Я не отдавал себе отчета в том, что мы с Сарой сидим за столом очень свободно, и только тут спохватился, поняв, что говорят мои жесты. Мой локоть почти касался ее руки. Ногу на ногу я положил по направлению к ней. Я быстро сел иначе, но было поздно.
— О! — Майлс изобразил негодование. — Понятно.
— Майлс…
— Ну что ж, очень рад за вас обоих.
— Майлс, прекрати!
Он ухмыльнулся от уха до уха и показал нам два больших пальца. Сара так покраснела, что в кухоньке стало душно.
— Мазельтоф! — отчего-то заорал Майлс, хотя принадлежал к епископальной церкви, и заскакал в коротком танце.
— Майлс, тебе что, пять лет?
— Будь мне пять лет, — отозвался Майлс, — я бы вот как сделал.
Он соединил подушечки указательных пальцев с оглушительным хлюпающим чмоком, изображающим поцелуй, и подвигал бровями вверх и вниз.
— Разве у нас уже нет дел? — спросила Сара, все еще избегая встречаться с нами взглядом.
— Есть, конечно! — сказал Майлс. — Возьмем три такси, большую территорию охватим. А через час будем уже дома в безопасности!
Майлс раздал нам по четыре конверта.
И я поехал на вокзал, решив еще раз навестить Нью-Йорк.
В поезде я смотрел на городки и озерца, проплывавшие за окном, но меня преследовали мысли о Шалтае-Болтае. Какие-то зыбучие пески образовались в голове: чем сильнее я старался прогнать образ Артура Пибоди, лежащего лицом в луже крови на письменном столе, тем более четким и ярким он становился. Он пошел против V&D, и они убили его. Что же они сделают со мной?

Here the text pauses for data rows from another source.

(* ===== verification/FoldSound.v ===== *)
(** * FOLD preserves integer execution

    Integer instructions over integer operands: a value for every reference
    ([models]), the value of an instruction under it ([isem]), and the theorem
    that what [opt_fold] returns has the value of the instruction it was
    given, fails when and only when that instruction's guard fails, and drops
    only guards that hold. *)

From Stdlib Require Import ZArith Lia Bool.
From stdpp Require Import base decidable numbers option list.
From S2P Require Import Prelude Float64 Ir IrSpec IrInv OptMem Fold IrEmit FoldTerm IntSem.

(** ** Values *)

(** The value of an operand: a KINT payload, or what execution stored. *)
Definition rval (b : IrBuf) (env : Z -> Z) (r : Z) : option Z :=
  if irref_isk r then
    let? i := ir b r in
    if is_op (Some i) IROp.KINT then Some (ins_i i) else None
  else Some (swrap 32 (env r)).

Definition isem (b : IrBuf) (env : Z -> Z) (f : IRIns) : option Z :=
  let? o := ins_op f in
  let? x := rval b env (op1 f) in
  if unary o then int_sem o x 0
  else
    let? y := rval b env (op2 f) in
    int_sem o x y.

(** References to integers. *)
Definition int_refb (b : IrBuf) (r : Z) : bool :=
  match ir b r with
  | Some i => irt_isint (ins_t i) && (negb (irref_isk r) || is_op (Some i) IROp.KINT)
  | None => false
  end.

(** An instruction computes an integer exactly when its operands are integers,
    which precede it; a KINT is an integer. *)
Record typed (b : IrBuf) : Prop := {
  ty_ins : forall j i o, ins b !! j = Some i -> ins_op i = Some o -> int_op o = true ->
    nk b <= op1 i < iref j /\ (unary o = false -> nk b <= op2 i < iref j) /\
    irt_isint (ins_t i) = int_refb b (op1 i) && (unary o || int_refb b (op2 i));
  ty_kint : forall j i, kk b !! j = Some i -> ins_op i = Some IROp.KINT -> irt_isint (ins_t i) = true;
}.

(** The environment is one the integer instructions of the buffer produce. *)
Definition models (b : IrBuf) (env : Z -> Z) : Prop :=
  forall j i o, ins b !! j = Some i -> ins_op i = Some o -> int_op o = true ->
    irt_isint (ins_t i) = true ->
    exists v, isem b env i = Some v /\ (int_value_op o = true -> v = swrap 32 (env (iref j))).

Record int_valid (b : IrBuf) (f : IRIns) (o : IROp.t) : Prop := {
  iv_valid : valid b f o;
  iv_op : int_op o = true;
  iv_type : irt_isint (ins_t f) = true;
  iv_ref1 : int_refb b (op1 f) = true;
  iv_ref2 : unary o = true \/ int_refb b (op2 f) = true;
}.

(** ** Operands *)

Lemma int_refb_ir b r : int_refb b r = true -> exists i, ir b r = Some i /\
  irt_isint (ins_t i) = true /\ (irref_isk r = true -> ins_op i = Some IROp.KINT).
Proof.
  unfold int_refb. destruct (ir b r) as [i|]; [|done]. intros [Ht Hk]%andb_true_iff.
  exists i. split; [done|]. split; [done|]. intros Hr. rewrite Hr in Hk. by apply is_op_Some.
Qed.

Lemma rval_int b env r : int_refb b r = true -> exists v, rval b env r = Some v /\ srange 32 v.
Proof.
  intros (i & Hi & Ht & Hk)%int_refb_ir. unfold rval. destruct (irref_isk r) eqn:E.
  - rewrite Hi. rewrite (proj2 (is_op_Some i IROp.KINT)) by auto.
    eexists. split; [done|]. apply srange_ins_i.
  - eexists. split; [done|]. apply swrap_range. lia.
Qed.

Lemma rval_kint b env r i : ir_wf b -> ir b r = Some i -> ins_op i = Some IROp.KINT ->
  rval b env r = Some (ins_i i).
Proof.
  intros Hwf Hi Hop. destruct (const_operand b r i _ Hwf Hi Hop eq_refl) as [Hk _].
  unfold rval. rewrite Hk, Hi. by rewrite (proj2 (is_op_Some i IROp.KINT)).
Qed.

Я подумал о деде, единственном из моих близких, кто тоже умер. После похорон деда родственники устроили поминки в его скромном доме. Когда гости разошлись, мы собрались в гостиной. Мать и отец сели на диване. Мои маленькие двоюродные братья и сестрички играли у ног тетки, не думая о печальном событии. Брата, разумеется, не было. Мягкое кресло деда, покрытое старым клетчатым покрывалом, пугало своей пустотой. Никто не решился занять его. Странно, но в тот момент я совсем не чувствовал грусти. Я ужасно горевал по деду до той минуты и много недель потом; до сих пор меня порой охватывает тоска и отпускает так же внезапно, как налетела. Но в тот момент, сидя в комнате деда и глядя на своих родных, я чувствовал себя необъяснимо, непонятно счастливым. Это счастье я описал бы как бурлящую энергию, охватившую все мое существо. Счастье, может, не совсем то слово. Эйфория. Ликование. Сладкое головокружение. Я ни от кого не слышал о чем-то подобном, а спрашивать стесняюсь.